The distance from the point to the lines is now given by the absolute value of the projection of the line from point to the start of the lines onto the orthogonal unit vector:

dist = MapThread[(Abs[(point - #1).#2]) &, {lines[[All, 1]], ortho}]
(*{0.0292868, 0.260295, 0.347937}*)

It is obvious, for our example, that the first line is closest to the point.

Answer 2

Let's think about the problem in geometric terms. The given point and the two points defining any one of the lines form a triangle. One of the altitudes of that triangle is the distance from the given point to the chosen line. So the problem reduces to finding the relevant altitudes of three triangles and selecting the shortest one.

In V12, Wolfram introduced the function TriangleConstruct into Mathematica which, when given a list of tree points (coordinate pairs) representing a triangle, can compute many properties of that triangle. One of those properties is its altitude.

Once we have the altitudes for thee triangles, we can order the altitudes by length and use the ordering to identify the line we are looking for.

Here is some code that does what I have described.

SeedRandom[6]

pt = {0, 0}; (* the given point *)
lines = Partition[RandomReal[{-1, 1}, {6, 2}], 2];
triangles = {pt, #[[1]], #[[2]]} & /@ lines;
altitudes = TriangleConstruct[#, {"Altitude", pt}] & /@ triangles;
ordering = OrderingBy[altitudes, Apply[EuclideanDistance, First[#]] &];
lines[[ordering[[1]]]] (* the line closest to the given point *)

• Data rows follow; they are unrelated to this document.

(** * NBA statistics collector: a shallow embedding of the scraping pipeline

    The Python sources under [data collector/] fetch pages of a sports
    reference site, locate tables in the parsed markup, turn table rows into
    typed records and store them in an SQLite file.  This development embeds
    the row extractors, the field coercions, the URL allocator and the
    store-facing drivers as Rocq functions and proves (or refutes) the
    properties the specification states about them.

    Conventions of the embedding:
    - Python [str] values are [string]s (ASCII text); whitespace is Python's
      ASCII whitespace.
    - A BeautifulSoup tree is the inductive [node]; [find]/[find_all] walk the
      descendants in document order.
    - Python exceptions are the [Raise] branch of [result].
    - [requests.get], the HTML parser and [float()] on non-empty text are
      external to the repository; they are the fields of a [world].
    - A database table is the list of its rows in insertion order. *)

From Stdlib Require Import ZArith String Ascii List Bool Lia Floats.
From stdpp Require Import base option list gmap strings.

Local Open Scope string_scope.
Local Open Scope Z_scope.
Set Warnings "-register-all".

(** ** Python exceptions *)

Inductive exn := ValueError | AttributeError | IndexError | IntegrityError | OverflowError.

Inductive result (A : Type) :=
| Ok (a : A)
| Raise (e : exn).
Arguments Ok {A} a.
Arguments Raise {A} e.

#[global] Instance result_ret : MRet result := fun A a => Ok a.
#[global] Instance result_bind : MBind result :=
  fun A B f m => match m with Ok a => f a | Raise e => Raise e end.

#[global] Instance result_fmap : FMap result :=
  fun A B f m => match m with Ok a => Ok (f a) | Raise e => Raise e end.

Lemma bind_Ok_inv {A B} (m : result A) (f : A -> result B) (b : B) :
  m ≫= f = Ok b -> exists a, m = Ok a /\ f a = Ok b.
Proof. destruct m as [a|e]; simpl; intros H; [eauto | discriminate]. Qed.

(** Peels every bind off a hypothesis [m >>= f = Ok b]. *)
Ltac invert_binds H :=
  repeat (apply bind_Ok_inv in H; destruct H as (? & ? & H)).

(** ** Python string operations *)

Module PyStr.

(** [c.isspace()] on an ASCII character *)
Definition is_space (c : ascii) : bool :=
  let n := nat_of_ascii c in
  ((9 <=? n) && (n <=? 13) || (28 <=? n) && (n <=? 32))%nat.

Definition is_empty (s : string) : bool :=
  match s with EmptyString => true | String _ _ => false end.

(** [not l] for a list *)
Definition is_nil {A} (l : list A) : bool :=
  match l with [] => true | _ :: _ => false end.


(** Leading and trailing characters that satisfy [sp] removed. *)
Fixpoint lstrip_with (sp : ascii -> bool) (s : string) : string :=
  match s with
  | String c s' => if sp c then lstrip_with sp s' else s
  | EmptyString => EmptyString
  end.

Fixpoint rstrip_with (sp : ascii -> bool) (s : string) : string :=
  match s with
  | String c s' =>
      let r := rstrip_with sp s' in
      if sp c && is_empty r then EmptyString else String c r
  | EmptyString => EmptyString
  end.

(** [s.strip()], for the blanks below 128 *)
Definition strip (s : string) : string := rstrip_with is_space (lstrip_with is_space s).

(** [s.split()]: the maximal runs of non-whitespace characters. *)
Fixpoint split_from (cur : string) (s : string) : list string :=
  match s with
  | EmptyString => if is_empty cur then [] else [cur]
  | String c s' =>
      if is_space c
      then (if is_empty cur then split_from "" s' else cur :: split_from "" s')
      else split_from (cur ++ String c "") s'
  end.

Definition split (s : string) : list string := split_from "" s.

Definition lower_char (c : ascii) : ascii :=
  let n := nat_of_ascii c in
  if ((65 <=? n) && (n <=? 90))%nat then ascii_of_nat (n + 32) else c.

Definition upper_char (c : ascii) : ascii :=
  let n := nat_of_ascii c in
  if ((97 <=? n) && (n <=? 122))%nat then ascii_of_nat (n - 32) else c.

(** [s.lower()]: the letters A to Z; no other character below 128 has a
    lowercase form. *)
Fixpoint lower (s : string) : string :=
  match s with
  | String c s' => String (lower_char c) (lower s')
  | EmptyString => EmptyString
  end.

(** [s.capitalize()] *)
Definition capitalize (s : string) : string :=
  match s with
  | String c s' => String (upper_char c) (lower s')
  | EmptyString => EmptyString
  end.

(** [s[:n]], one [ascii] per character *)
Fixpoint take (n : nat) (s : string) : string :=
  match n, s with
  | S n', String c s' => String c (take n' s')
  | _, _ => EmptyString
  end.

Definition startswith (s p : string) : bool := String.prefix p s.

Fixpoint rev (s : string) : string :=
  match s with
  | String c s' => rev s' ++ String c ""
  | EmptyString => EmptyString
  end.
(* ===== verification/Prelude.v ===== *)
(** * Verification of a collection of cryptographic utility crates

    The repository is a set of independent Rust crates used by cryptographic
    libraries. This development translates the ones that hold their own logic
    and proves what makes each correct. The files:

    - [Prelude] (this file): bytes, runs, loops, slices, chunks, words, automation.
      [HexCrate]: what the tools use of the external crate [hex], as a class with
      its laws and an instance.
    - [Sealed], [BlockBuffer], [ReadBuffer]: [block-buffer]. [Sealed.v] is
      [sealed.rs]: the class [Sealed] of the buffer kinds with the instances of
      the eager and the lazy kind, and the class [SealedLaws] of what
      [BlockBuffer.v] ([lib.rs]) assumes of a kind; [ReadBuffer.v] is [read.rs].
      [BufferSpec]: an abstract machine of block buffers, which knows neither blocks
      in memory nor positions, and its refinement by both kinds. [BlockBufferTests]: the tests
      of the crate.
    - [BlockPadding]: [block-padding], the class [Padding] with one instance per
      scheme, and the interface [ReversiblePadding] that the clients of a
      reversible scheme use; [InOut] is one of them.
    - [Dbl]: [dbl], doubling in GF(2^64), GF(2^128) and GF(2^256).
    - [Blobby]: [blobby], the encoder and the iterators of the blob format;
      [BlobbyTests]: its unit tests; [Convert]: the conversion utility of its
      [examples] ([encode], [decode] and [main]).
    - [InOut]: [inout], pairs of input and output pointers over a memory, and
      the padded buffers, over any instance of [Padding].
      [StdTraits]: the [Display], [Debug] and [Clone] that [block-buffer],
      [block-padding] and [inout] write by hand.
    - [Cmov]: [cmov], the portable and the assembly implementations, and those
      for [u8] and [u128] over any of them; [CmovTests]: its tests.
    - [HexLiteral]: [hex-literal], the comment-excluding machine and [hex!];
      [HexLiteralTests]: its unit tests.
    - [CpuFeatures]: [cpufeatures], the feature checks of every platform and the
      module of [new!]; [CpuFeaturesThreads]: that module used by any number of
      threads, over a relaxed memory.
    - [Zeroize]: [zeroize], over the memory of values and the memory they
      release; the traits [Zeroize] and [ZeroizeOnDrop] are classes with an
      instance per implementation, and [ZeroizeLaws] and [ZeroizeOnDropLaws] are
      what the containers rely on; [ZeroizeTests]: its tests.
    - [ZeroizeDerive]: [zeroize_derive], the derive macros on what [syn] and
      [synstructure] give them, and a machine for the code they write, over fields
      of the types of [Zeroize]; [ZeroizeDeriveTests]: its unit tests.
    - [Wycheproof]: [wycheproof2blb], a module per generator, and [main], which
      writes its blobs with the encoder of [Blobby].
    - [FiatConstify], [FiatOutputs]: [fiat-constify], the rewriting of functions
      with output references into [const fn] on syntax trees, and an evaluator of
      functions in which both are run; [FiatOutputs.v] reads off the text of a
      program that its functions overwrite their outputs.
    - [HybridArray]: [hybrid-array], arrays with a [typenum] size; the trait
      [ArrayOps] is a class, with the laws its generic users rely on.
    - [Collectable], [OpaqueDebug]: [collectable] and [opaque-debug], the traits
      of fallible collections and the opaque [Debug] macro.

    ** Conventions

    A Rust function becomes a definition of the same name where Rocq allows it
    (with a prefix where several types of a crate have a method of that name).
    [&mut self] and captured state are passed and returned. A call that can
    panic or run into undefined behaviour is in the type [run]: [Ret], [Panic],
    or [UB] where an unsafe operation is executed outside of its documented
    conditions; so a theorem that a call is [Ret] shows the absence of all three
    of panics, failed debug assertions and undefined behaviour. Arithmetic and
    debug assertions are those of a checking build: overflow panics. [Result] is
    the type [result] and [?] the notation [let?]. Lengths and indices
    ([usize]) are [nat]: the code computes them from lengths of slices in memory,
    which are at most [isize::MAX]; other integers are [Z], wrapped or checked
    at their width where the code can overflow it ([wrap], [ushl], [uadd],
    [umul]). Slices and arrays are lists; the views that [unsafe] code makes of
    them ([raw_arrays], [raw_slice]) are bounded. Code outside of the repository
    (compression functions, block generators, [CPUID], [libc], [syn],
    [synstructure], [serde]) is an argument.

    ** What the theorems show

    - Block buffers: for both kinds and any compression function, any sequence
      of inputs compresses exactly the blocks of the concatenated message and
      keeps the rest; the final padding compresses exactly the padded message;
      read buffers give the consecutive bytes of the generated stream;
      serialization round-trips and accepts exactly its images; every buffer
      reachable by public operations satisfies the invariant that the
      [unreachable_unchecked] of [get_pos] relies on; the operations of both kinds
      refine those of an abstract machine that remembers the message only.
    - Paddings: each scheme writes what its standard says and its [unpad]
      accepts exactly those blocks ([scheme]); through the interface, [unpad_blocks]
      inverts the padding of messages of any length and is total; a padded
      buffer of [inout] processed in place or from input to output round-trips
      through it.
    - [inout]: XOR, splitting, chunking and iteration respect the regions and
      are correct when input and output alias.
    - [dbl]: multiplication and division by [x] modulo the standard polynomial,
      and their inverse laws for every lawful implementation of the trait.
    - [blobby]: the variable-length code is a bijection; encoding then decoding
      gives the blobs; on any bytes an iterator gives exactly what the format says, its
      errors and panics included, and ends; so does every way to cut an encoding short;
      the lines that the conversion utility writes for a blob file convert back to it.
    - [cmov]: the implementations move exactly on the condition at every width;
      the one for AArch64 does so only with a zero-extended condition.
    - [hex-literal]: the machine implements the documented grammar of comments on the
      texts whose block comments it sees the end of, and an exact variant of it on all
      texts; [hex!] expands to the bytes its texts denote and panics on all others.
    - [cpufeatures]: in every interleaving, and whatever stores a relaxed load
      sees, all threads get the right answer, and
      from every reachable configuration they can finish; detection tests exactly
      the bits of the table.
    - [zeroize]: zeroizing a value of any composition of the types of the crate
      succeeds, and what it leaves and releases does not depend on the data; the
      whole buffer of a [Vec] and the whole place of an [Option] are zeroed, the value
      of which is dropped after it was zeroized;
      dropping or overwriting a [Zeroizing] gives nothing away.
    - [zeroize_derive]: the derives refuse exactly the misplaced, unknown and
      repeated attributes; the code they write zeroizes the fields that are not
      skipped and no others, and dropping a derived type gives no secret away.
    - [wycheproof2blb]: each generator gives the tests it should select, and the
      blobs file, read back by the iterator of [blobby], gives their data.
    - [fiat-constify]: a rewritten program computes what the original does, for any
      meaning of the operators, if its text has the form that [fiat-crypto] gives
      it ([fiat_source], a check of the text); a function is rewritten exactly when
      its outputs and calls have the form expected, and the search for a default
      ends.
    - [hybrid-array]: arrays keep their sizes, conversions, reads and writes are checked
      against them, and [from_fn] never reaches its saturation.
    - [collectable]: a lawful collection keeps the items that it is given in their
      order, or gives the error of its capacity and is as before.
    - The tests of [block-buffer], [blobby], [cmov], [hex-literal], [zeroize] and
      [zeroize_derive] pass.

    Recursion is structural where the code's loops are over data.
    [ec_collect], [drain], [it_drain], [hex_val_loop] and [tt_collect] take fuel;
    their theorems give an amount that is enough (one more than the bytes or
    items left), so none of them is conditional on termination.
    [default_for_fuel] of [FiatConstify] takes one more than the entries of the
    registry, which is enough for every chain of aliases that ends; one that does
    not overflows the stack in the code and is a [Panic]. Its evaluator [run_fn]
    takes the depth of calls: the theorem gives the rewritten program the depth of
    the original one.

    ** Not modelled

    Implementations that the compiler derives ([#[derive]]) and those that forward
    to a slice; the text of panic and compile errors beyond which error it is, their
    spans, and what is printed to the terminal; the benchmarks, and the tests of
    [cpufeatures] and [opaque-debug] and those of the derived code in
    [zeroize/tests/]. The parsers and printers of [syn], [quote] and [serde]
    and the code that the compiler makes of macros are arguments or data. The file
    system of the tools is a function from names to contents. The memory model of
    [CpuFeaturesThreads] has the relaxed accesses to one location that the code
    uses, in program order, and no others. *)
From Stdlib Require Import Strings.Byte.
From stdpp Require Import base numbers list gmap.

(** ** Bytes *)

Declare Scope u8_scope.
Delimit Scope u8_scope with u8.
Declare Scope run_scope.
Delimit Scope run_scope with run.

(** The type [u8]. *)
Abbreviation u8 := Byte.byte.

(** [b as usize], [b as u64], ... *)
Definition b2z (b : u8) : Z := Z.of_N (Byte.to_N b).

(** [z as u8]: truncation to the low eight bits. *)
Definition z2b (z : Z) : u8 :=
  default Byte.x00 (Byte.of_N (Z.to_N (z mod 256))).

(** [b as usize], where the value is an index or a length. *)
Definition b2n (b : u8) : nat := N.to_nat (Byte.to_N b).

(** [n as u8] for [n : usize]. *)
Definition n2b (n : nat) : u8 := z2b (Z.of_nat n).

Definition u8_of_num (z : Z) : option u8 :=
  if (0 <=? z)%Z && (z <? 256)%Z then Byte.of_N (Z.to_N z) else None.
Definition num_of_u8 (b : u8) : Z := b2z b.
Number Notation Byte.byte u8_of_num num_of_u8 : u8_scope.
Bind Scope u8_scope with Byte.byte.

#[export] Instance u8_eq_dec : EqDecision u8 := Byte.byte_eq_dec.

#[export] Program Instance u8_countable : Countable u8 :=
  inj_countable' Byte.to_N (fun n => default Byte.x00 (Byte.of_N n)) _.
Next Obligation. intros b. cbv beta. by rewrite Byte.of_to_N. Qed.

#[export] Instance u8_inhabited : Inhabited u8 := populate Byte.x00.

Lemma b2z_range b : (0 <= b2z b < 256)%Z.
Proof. unfold b2z. pose proof (Byte.to_N_bounded b). lia. Qed.

Lemma b2n_range b : b2n b < 256.
Proof. unfold b2n. pose proof (Byte.to_N_bounded b). lia. Qed.

Lemma b2z_of_nat b : b2z b = Z.of_nat (b2n b).
Proof. unfold b2z, b2n. lia. Qed.

Lemma b2z_inj b1 b2 : b2z b1 = b2z b2 -> b1 = b2.
Proof.
  unfold b2z. intros H%N2Z.inj. apply (f_equal Byte.of_N) in H.
  rewrite !Byte.of_to_N in H. congruence.
Qed.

{{0.446885, 0.440912}, {0.612913, -0.86427}}

Here is a visualization of the geometry created by the above code.

Graphics[
  {InfiniteLine /@ lines,
   {Dashed, altitudes},
   {AbsolutePointSize[8],
     {Red, 
        Point[pt], 
        TriangleConstruct[triangles[[ordering[[1]]]], {"Foot", pt}]},
     {Black, Point /@ lines}},
     Block[{x1, x2},
       {x1, x2} = (lines[[ordering[[1]]]][[#]] & /@ {1, 2});
       {Text[Style[#, 8], # + {.28, .05}] & /@ {x1, x2}}]},
   PlotRange -> {{-1, 1}, Automatic},
   PlotRangePadding -> {{Automatic, .2}, Automatic},
   Frame -> True]

Notes

• Fixing the given point at the origin induces no loss of generality.
• The red point from which the three (dashed) altitudes radiate is the given point.
• The other red point is the foot of the shortest altitude.

Answer 3

For three line segment instead of infinite line. Here we use Line instead of InfiniteLine.

pairs = RandomReal[{-4, 4}, {3, 2, 2}];
pt = RandomReal[{-3, 3}, 2];
result = {Line[#], RegionNearest[Line[#], pt], 
    RegionDistance[Line[#], pt]} & /@ pairs
point = TakeSmallestBy[result, Last, 1][[1, 2]];
Graphics[{Line /@ pairs, {PointSize[Large], Red, Point[pt]}, 
  Line[{pt, point}], {PointSize[Large], Blue, Point[point]}}]